Added value of this study
To our knowledge, this is the first study to assess changes in biomarkers of epigenetic ageing after ART initiation in a population of participants with HIV enrolled in a clinical trial (NEAT001/ANRS143). Our results support evidence that untreated HIV infection is associated with EAA, which is more pronounced in participants with severe immunodeficiency. Our study also suggests that ART partly reverses epigenetic ageing only 2 years after initiation. We also compared, for the first time to our knowledge, the effect of different ART regimens on epigenetic ageing dynamics. We found no significant difference in epigenetic ageing reversal between participants receiving darunavir and ritonavir plus raltegravir or darunavir and ritonavir plus tenofovir disoproxil fumarate and emtricitabine regimens.
Implications of all the available evidence
To our knowledge, our study is one of the first examples of how biomarkers of epigenetic ageing can capture the initial beneficial effect of a therapeutic intervention that significantly prolongs lifespan. The partial reversal of HIV-induced EAA supports an additional beneficial effect of ART. EAA predicts a higher risk of emergence of comorbidities and mortality in the general population, but its clinical relevance in people living with HIV remains to be appropriately defined. More evidence is needed to elucidate whether biomarkers of epigenetic ageing could help to identify people with chronic HIV who are more likely to suffer premature age-related comorbidities.
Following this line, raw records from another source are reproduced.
(** * run_benchmarks.py: the benchmark runner and the artifact summarizer

    A shallow embedding of [scripts/run_benchmarks.py].

    - Python [str] values are [string]s; a character stands for a code point
      below 256.
    - Python [float] values are IEEE 754 binary64 numbers, taken from the
      Standard Library's [SpecFloat] with [prec = 53] and [emax = 1024]:
      zeros and infinities of both signs, one NaN, and finite numbers.
    - A call that can raise returns a [result]: [Ok v], or [Raise msg] where
      [msg] is the text of the exception ([str(exc)]).
    - The decoders [json.loads] and [yaml.safe_load], the formatting of a
      float, the file system, the executable search path and the child
      process are the environment of the script: they are variables of the
      sections below. So is the result of [math.fsum] on summands so large
      that a partial sum may overflow.
    - The definitions come in two parts. The first follows the logic of
      the script where [print], the listing of the directory and the child
      process do not fail and the interpreter has stack for every
      document. The module [World] follows the same source lines where
      they can fail: the streams, [is_dir()], [exists()], [mkdir] and
      [subprocess.run] may raise, the stack is bounded, and the exit code
      is the one the operating system reports. *)

From Stdlib Require Import ZArith List String Ascii Bool Lia Permutation Sorted.
From Stdlib Require Import Floats.SpecFloat Numbers.DecimalString.
Import ListNotations.

Set Warnings "-register-all".

Local Open Scope string_scope.
Local Open Scope list_scope.

(** ** Results of calls that may raise *)

Inductive result (A : Type) : Type :=
| Ok (a : A)
| Raise (exc : string).

Arguments Ok {A} a.
Arguments Raise {A} exc.

Definition is_ok {A} (r : result A) : bool :=
  match r with Ok _ => true | Raise _ => false end.

Definition bind {A B} (r : result A) (k : A -> result B) : result B :=
  match r with
  | Ok a => k a
  | Raise exc => Raise exc
  end.

Notation "'let*' x ':=' r 'in' k" := (bind r (fun x => k))
  (at level 10, x name, r at level 100, k at level 200).

(** ** Strings *)

Module Str.

(** [bool(s)]: a string is true when it is not empty. *)
Definition truthy (s : string) : bool :=
  match s with EmptyString => false | String _ _ => true end.

(** [s.lstrip(chars)], with the set of characters given as a predicate. *)
Fixpoint lstrip (p : ascii -> bool) (s : string) : string :=
  match s with
  | EmptyString => EmptyString
  | String c rest => if p c then lstrip p rest else s
  end.

(** [s.rstrip(chars)]: every trailing character of the set is removed. *)
Fixpoint rstrip (p : ascii -> bool) (s : string) : string :=
  match s with
  | EmptyString => EmptyString
  | String c rest =>
      match rstrip p rest with
      | EmptyString => if p c then EmptyString else String c EmptyString
      | kept => String c kept
      end
  end.

Definition is_dot (c : ascii) : bool := Ascii.eqb c ".".

(** [str.isspace] on the code points below 256. *)
Definition isspace (c : ascii) : bool :=
  let n := nat_of_ascii c in
  ((9 <=? n) && (n <=? 13) || (28 <=? n) && (n <=? 32)
   || (n =? 133) || (n =? 160))%nat.

(** [s.strip()] *)
Definition strip (s : string) : string := lstrip isspace (rstrip isspace s).

(** The line boundaries of [str.splitlines] below 256: LF, VT, FF, CR,
    FS, GS, RS and NEL; CR followed by LF is one boundary. *)
Definition is_linebreak (c : ascii) : bool :=
  let n := nat_of_ascii c in
  ((10 <=? n) && (n <=? 13) || (28 <=? n) && (n <=? 30) || (n =? 133))%nat.

Definition is_cr (c : ascii) : bool := (nat_of_ascii c =? 13)%nat.
Definition is_lf (c : ascii) : bool := (nat_of_ascii c =? 10)%nat.

(** [cur] is the line read so far. *)
Fixpoint splitlines_from (s : string) (cur : string) : list string :=
  match s with
  | EmptyString => if truthy cur then [cur] else []
  | String c rest =>
      if is_linebreak c then
        match rest with
        | String c' rest' =>
            if is_cr c && is_lf c' then cur :: splitlines_from rest' ""
            else cur :: splitlines_from rest ""
        | EmptyString => cur :: splitlines_from rest ""
        end
      else splitlines_from rest (cur ++ String c "")
  end.

(** [s.splitlines()] *)
Definition splitlines (s : string) : list string := splitlines_from s "".

(** [sep.join(parts)] *)
Fixpoint join (sep : string) (parts : list string) : string :=
  match parts with
  | [] => ""
  | [p] => p
  | p :: rest => p ++ sep ++ join sep rest
  end.

(** [str(n)] for a non-negative integer, and for any integer. *)
Definition of_nat (n : nat) : string := NilEmpty.string_of_uint (Nat.to_uint n).
Definition of_Z (n : Z) : string := NilEmpty.string_of_int (Z.to_int n).

(** [c * n] for a one-character string [c]. *)
Fixpoint repeat (c : ascii) (n : nat) : string :=
  match n with
  | O => ""
  | S n' => String c (repeat c n')
  end.

(** The format specifications [{s:40}] and [{s:>5}]: padding with spaces
    on the right, or on the left, up to the width. *)
Definition ljust (width : nat) (s : string) : string :=
  s ++ repeat " " (width - String.length s).
Definition rjust (width : nat) (s : string) : string :=
  repeat " " (width - String.length s) ++ s.

(** [sorted(names)]: ascending in the order of the code points. *)
Fixpoint insert_sorted (name : string) (names : list string) : list string :=
  match names with
  | [] => [name]
  | other :: rest =>
      if String.leb name other then name :: names
      else other :: insert_sorted name rest
  end.

Definition sorted (names : list string) : list string :=
  fold_right insert_sorted [] names.

Definition LF : string := String (ascii_of_nat 10) "".
(** The double quote character, as a one-character string. *)
Definition DQ : string := String (ascii_of_nat 34) "".

End Str.

(** ** Floating-point numbers *)

Module Float.

Definition prec : Z := 53.
Definition emax : Z := 1024.

Definition float : Type := spec_float.

Definition nan : float := S754_nan.
Definition inf : float := S754_infinity false.
Definition neg_inf : float := S754_infinity true.

(** The binary64 number nearest to [m * 2^e] (ties to even), an infinity
    when it is out of range. *)
Definition round (m e : Z) : float := binary_normalize prec emax m e false.

Definition of_Z (z : Z) : float := round z 0.

Definition is_nan (x : float) : bool :=
  match x with S754_nan => true | _ => false end.

Definition is_inf (x : float) : bool :=
  match x with S754_infinity _ => true | _ => false end.

Definition eqb_pos_inf (x : float) : bool :=
  match x with S754_infinity false => true | _ => false end.

Definition eqb_neg_inf (x : float) : bool :=
  match x with S754_infinity true => true | _ => false end.

(** [x < y] and [x > y] on floats; both are false when a side is NaN. *)
Definition lt (x y : float) : bool := SFltb x y.
Definition gt (x y : float) : bool := SFltb y x.

(** [float(n)] for a Python [int]. *)
Definition of_int (n : Z) : result float :=
  let x := of_Z n in
  if is_inf x then Raise "int too large to convert to float" else Ok x.

(** [x / n] for a float [x] and a non-zero [int] [n]. *)
Definition div_int (x : float) (n : Z) : result float :=
  let* d := of_int n in Ok (SFdiv prec emax x d).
Previous studies have reported that HIV is associated with accelerated epigenetic ageing in adults and perinatally HIV-infected children on ART.14, 15, 16 Furthermore, in a cohort of 31 injection drug users, this accelerated ageing started soon after HIV seroconversion.17 However, there is a paucity of data concerning the effect of ART and specific antiretroviral regimens on the evolution of epigenetic ageing. We aimed to investigate, for the first time to our knowledge, a range of epigenetic ageing biomarkers in a substudy of the NEAT001/ANRS143 clinical trial, which compared ritonavir-boosted darunavir combined with either raltegravir or tenofovir disoproxil fumarate and emtricitabine in ART-naive adults.18 We hypothesised that ART would have a beneficial effect on epigenetic ageing.